■ Task brief
Give back exactly the lines of the data below, starting with the line that has "Lemma codes_inj s" and going on through the line that has "intros Hn Hin.".

■ Extracted information

(* ===== verification/ThreadSync.v ===== *)
(** * Threads on the page and archives on the host

    A thread of the page is fed from four sides: archive pages, live frames,
    the answers to the owner's own sends, and the bubbles drawn before such an
    answer.  They come in any order, some late, some twice, some never.  This
    file follows every thread through arbitrary runs of the page's store
    against an archive on the host: what is shown stays a selection of the
    archive's lines, in order, followed by the sends that are not archived yet. *)

From S2P Require Import Prelude JsString JsMap JsSort Json Policy AlterChat PageState PageStore.
From stdpp Require Import sorting.
#[local] Open Scope Z_scope.

(** ** Names of bubbles *)

(** The code units of a text of digits. *)
Definition codes (s : string) : list Z := map (λ c, Z.of_N (Ascii.N_of_ascii c)) (String.list_ascii_of_string s).
Definition digits (s : string) : Prop := Forall (λ z, 48 <= z <= 57) (codes s).
Lemma utf16_ascii l : Forall (λ z, 48 <= z <= 57) l → utf16 l = l.
Proof. induction 1 as [|z l Hz _ IH]; [done|]. cbn. rewrite (proj2 (Z.ltb_lt z 128)) by lia. by rewrite IH. Qed.
Lemma js_digits s : digits s → js s = codes s.
Proof. apply utf16_ascii. Qed.
Lemma codes_inj s t : codes s = codes t → s = t.
Proof.
  revert t. induction s as [|x s IH]; intros [|y t] E; try done. cbn in E. injection E as E1 E2.
  f_equal; [|by apply IH]. apply N2Z.inj in E1. rewrite <- (Ascii.ascii_N_embedding x), <- (Ascii.ascii_N_embedding y). by f_equal.
Qed.
Lemma pretty_go_digits x s : digits s → digits (pretty_N_go x s).
Proof.
  revert s. induction (N.lt_wf_0 x) as [x _ IH]; intros s Hs. assert (x = 0 ∨ 0 < x)%N as [->|Hx] by lia; [done|].
  rewrite pretty_N_go_step by done. apply IH; [by apply N.div_lt|]. constructor; [|done].
  unfold pretty_N_char. repeat case_match; by vm_compute.
Qed.
Lemma pretty_digits n : 0 < n → digits (pretty n).
Proof.
  destruct n as [|p|p]; try lia. intros _. unfold pretty, pretty_Z, pretty, pretty_positive, pretty, pretty_N.
  case_decide; [done|]. apply pretty_go_digits. constructor.
Qed.
Lemma dec_inj m n : 0 < m → 0 < n → dec m = dec n → m = n.
Proof. intros Hm Hn. unfold dec. rewrite !js_digits by by apply pretty_digits. intros E%codes_inj. by apply (inj pretty). Qed.
Lemma dec_no_dash n : 0 < n → 45 ∉ dec n.
Proof.
  intros Hn Hin. unfold dec in Hin. rewrite js_digits in Hin by by apply pretty_digits.
  pose proof (proj1 (Forall_forall _ _) (pretty_digits n Hn) _ Hin). cbn in *. lia.
Qed.

(** Two texts that end in a dash and a dash-free part have the same last part. *)
Lemma last_part (a b d e : list Z) : 45 ∉ d → 45 ∉ e → a ++ 45 :: d = b ++ 45 :: e → d = e.
Proof.
  intros Hd He E. assert (reverse d ++ 45 :: reverse a = reverse e ++ 45 :: reverse b) as E'.
  { apply (f_equal reverse) in E. rewrite !reverse_app, !reverse_cons, <- !(assoc_L app) in E. exact E. }
  assert (45 ∉ reverse d) as Hd' by by rewrite elem_of_reverse. assert (45 ∉ reverse e) as He' by by rewrite elem_of_reverse.
  rewrite <- (reverse_involutive d), <- (reverse_involutive e). f_equal.
  revert E' Hd' He'. generalize (reverse d) (reverse e). clear. intros d. induction d as [|x d IH]; intros [|y e]; cbn; intros E Hd He; simplify_eq.
  - done.
  - set_solver.
  - set_solver.
  - f_equal. apply IH; [done|set_solver..].
Qed.

Lemma client_id_seq (base36 : Z → list Z) now now' q q' : 0 < q → 0 < q' → client_id base36 now q = client_id base36 now' q' → q = q'.
Proof.
  intros Hq Hq' E. unfold client_id in E. apply dec_inj; [done..|]. apply (last_part (js "local-" ++ base36 now) (js "local-" ++ base36 now')); [by apply dec_no_dash..|].
  rewrite <- !(assoc_L app). exact E.
Qed.
Lemma client_id_local (base36 : Z → list Z) now q : startsWith (client_id base36 now q) (js "local-") = true.
Proof. apply startsWith_app. Qed.

(** ** The archive and what a thread may show of it *)

(** A line of a conversation's archive: what every copy of it agrees on (an
    entry made up from a receipt carries the page's own time). *)
Record Line := mkLine { ln_dir : Dir; ln_id : list Z; ln_body : list Z }.
Definition line_of (e : ThreadEntry) : Line := mkLine (te_dir e) (te_id e) (te_body e).
Definition FAILED : option (list Z) := Some (js "failed").
Definition SENDING : option (list Z) := Some (js "sending").
Definition local (x : list Z) : bool := startsWith x (js "local-").

(** The host's archive of the conversation [key]: line [n] of it.  Lines are
    appended and never rewritten, each message is one line, and no message
    carries an id of the page's own. *)
Class Archive := {
  line : list Z → Z → Line;
  line_once : ∀ key m n, 0 < m → 0 < n → ln_id (line key m) = ln_id (line key n) → m = n;
  line_foreign : ∀ key n, local (ln_id (line key n)) = false }.

Section sync.
Context `{LocaleCompare} `{Archive} (base36 : Z → list Z).

(** A true copy of a line with its number, and one without (a live frame or a
    receipt that carries none). *)
Definition numbered (key : list Z) (e : ThreadEntry) : Prop := 0 < te_seq e ∧ line_of e = line key (te_seq e).
Definition loose (key : list Z) (e : ThreadEntry) : Prop :=
  te_seq e <= 0 ∧ ∃ n, 0 < n ∧ line_of e = line key n.
Definition copy (key : list Z) (e : ThreadEntry) : Prop := (numbered key e ∨ loose key e) ∧ te_status e ≠ FAILED.
(** A bubble of a send whose line is not known here. *)
Definition bubble (e : ThreadEntry) : Prop :=
  te_seq e = 0 ∧ te_clientId e = Some (te_id e) ∧ local (te_id e) = true ∧ (te_status e = SENDING ∨ te_status e = FAILED).

(** Numbered lines come first, in the order of their numbers. *)
Definition lines_le (a b : ThreadEntry) : Prop := 0 < te_seq b → 0 < te_seq a ∧ te_seq a <= te_seq b.

(** What holds of the entries of a thread in any order; [named c]: the page has used [c] as the name of a bubble. *)
Record held (key : list Z) (named : list Z → Prop) (l : list ThreadEntry) : Prop := {
  he_nodup : NoDup (map te_id l);
  he_shown : ∀ e, e ∈ l → copy key e ∨ bubble e;
  he_named : ∀ e c, e ∈ l → te_clientId e = Some c → named c;
  he_once : ∀ e e' c, e ∈ l → e' ∈ l → te_clientId e = Some c → te_clientId e' = Some c → e = e' }.

Lemma copy_line key e : copy key e → ∃ n, 0 < n ∧ line_of e = line key n ∧ (0 < te_seq e → n = te_seq e).
Proof. intros [[[Hs E]|(Hs & n & Hn)] _]; [by exists (te_seq e)|]. exists n. naive_solver lia. Qed.
Lemma copy_id key e : copy key e → 0 < te_seq e → te_id e = ln_id (line key (te_seq e)).
Proof. intros [[[_ E]|[? _]] _] Hs; [by rewrite <- E|lia]. Qed.
Lemma copy_foreign key e : copy key e → local (te_id e) = false.
Proof. intros (n & _ & E & _)%copy_line. change (te_id e) with (ln_id (line_of e)). rewrite E. apply line_foreign. Qed.
Lemma copy_not_bubble key e : copy key e → bubble e → False.
Proof. intros Hc%copy_foreign (_ & _ & Hl & _). congruence. Qed.
Lemma same_line key a b : copy key a → copy key b → te_id a = te_id b → 0 < te_seq a → 0 < te_seq b → te_seq a = te_seq b.
Proof. intros Ha Hb E Pa Pb. apply (line_once key); [done..|]. by rewrite <- (copy_id _ _ Ha), <- (copy_id _ _ Hb). Qed.
Lemma nodup_ids (l : list ThreadEntry) i j a b : NoDup (map te_id l) → l !! i = Some a → l !! j = Some b → te_id a = te_id b → i = j.
Proof.
  intros Hnd Ha Hb E. eapply (NoDup_lookup (te_id <$> l)); [exact Hnd|..]; rewrite list_lookup_fmap; [by rewrite Ha|rewrite Hb; cbn; by rewrite E].
Qed.
Lemma held_same_id key named l a b : held key named l → a ∈ l → b ∈ l → te_id a = te_id b → a = b.
Proof.
  intros [Hnd _ _ _] [i Hi]%list_elem_of_lookup [j Hj]%list_elem_of_lookup E. assert (i = j) as -> by by eapply nodup_ids. congruence.
Qed.

Lemma held_perm key named l l' : Permutation l' l → held key named l → held key named l'.
Proof.
  intros Hp [H1 H2 H3 H4]. split.
  - assert (Permutation (map te_id l') (map te_id l)) as Hm by by rewrite Hp. by rewrite Hm.
  - intros e. rewrite Hp. apply H2.
  - intros e c. rewrite Hp. apply H3.
  - intros e e' c. rewrite !Hp. apply H4.
Qed.
Lemma held_sublist key named l l' : l' `sublist_of` l → held key named l → held key named l'.
Proof.
  intros Hs [H1 H2 H3 H4]. assert (∀ e, e ∈ l' → e ∈ l) as Hin by (intros e He; eapply elem_of_submseteq; [done|by apply sublist_submseteq]).
  split; [|eauto..]. eapply sublist_NoDup; [exact H1|]. by apply fmap_sublist.
Qed.
Lemma held_weaken key (named named' : list Z → Prop) l : (∀ c, named c → named' c) → held key named l → held key named' l.
Proof. intros Hn [H1 H2 H3 H4]. split; eauto. Qed.
Lemma sorted_lines l : StronglySorted lines_le (sortThread l).
Proof.
  eapply StronglySorted_ind; [| |apply sortThread_sorted]; [constructor|]. intros e l' _ IH Hf. constructor; [done|].
  eapply Forall_impl; [exact Hf|]. intros x Hx. unfold le_rel in Hx. apply thread_le_iff in Hx. unfold lines_le. lia.
Qed.

(** ** Folding lines into a thread *)

(** The indexes of a merge: by id exactly, by number at least to the right message. *)
Record indexed (key : list Z) (m : MergeState) : Prop := {
  ix_id : ∀ x i, ms_byId m !! x = Some i ↔ ∃ e, ms_next m !! i = Some e ∧ te_id e = x;
  ix_seq : ∀ q i, ms_bySeq m !! q = Some i → ∃ e, ms_next m !! i = Some e ∧ te_id e = ln_id (line key q) }.

Lemma held_indexed key named l : held key named l → indexed key (index_entries l).
Proof.
  intros Hh. pose proof Hh as [Hnd Hsh _ _]. assert (∀ e, e ∈ l → 0 < te_seq e → copy key e) as Hc.
  { intros e He Hs. destruct (Hsh e He) as [?|(? & _)]; [done|lia]. }
  split; cbn.
  - intros x i. rewrite index_by_spec; [unfold id_key; naive_solver|]. intros i1 i2 a b k Ha Hb [= <-] [= E]. by eapply nodup_ids.
  - intros q i. rewrite index_by_spec.
    + intros (e & He & Hq). exists e. split; [done|]. unfold seq_key in Hq. destruct (Z.ltb_spec 0 (te_seq e)); [|done]. injection Hq as <-.
      apply copy_id; [|done]. apply Hc; [by eapply list_elem_of_lookup_2|done].
    + intros i1 i2 a b k Ha Hb Hka Hkb. unfold seq_key in *.
      destruct (Z.ltb_spec 0 (te_seq a)), (Z.ltb_spec 0 (te_seq b)); try done. simplify_eq. eapply nodup_ids; [done..|].
      assert (a ∈ l ∧ b ∈ l) as [Hla Hlb] by (split; by eapply list_elem_of_lookup_2). rewrite (copy_id key a), (copy_id key b); auto; congruence.
Qed.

■ Result of the task
Lemma codes_inj s t : codes s = codes t → s = t.
Proof.
  revert t. induction s as [|x s IH]; intros [|y t] E; try done. cbn in E. injection E as E1 E2.
  f_equal; [|by apply IH]. apply N2Z.inj in E1. rewrite <- (Ascii.ascii_N_embedding x), <- (Ascii.ascii_N_embedding y). by f_equal.
Qed.
Lemma pretty_go_digits x s : digits s → digits (pretty_N_go x s).
Proof.
  revert s. induction (N.lt_wf_0 x) as [x _ IH]; intros s Hs. assert (x = 0 ∨ 0 < x)%N as [->|Hx] by lia; [done|].
  rewrite pretty_N_go_step by done. apply IH; [by apply N.div_lt|]. constructor; [|done].
  unfold pretty_N_char. repeat case_match; by vm_compute.
Qed.
Lemma pretty_digits n : 0 < n → digits (pretty n).
Proof.
  destruct n as [|p|p]; try lia. intros _. unfold pretty, pretty_Z, pretty, pretty_positive, pretty, pretty_N.
  case_decide; [done|]. apply pretty_go_digits. constructor.
Qed.
Lemma dec_inj m n : 0 < m → 0 < n → dec m = dec n → m = n.
Proof. intros Hm Hn. unfold dec. rewrite !js_digits by by apply pretty_digits. intros E%codes_inj. by apply (inj pretty). Qed.
Lemma dec_no_dash n : 0 < n → 45 ∉ dec n.
Proof.
  intros Hn Hin. unfold dec in Hin. rewrite js_digits in Hin by by apply pretty_digits.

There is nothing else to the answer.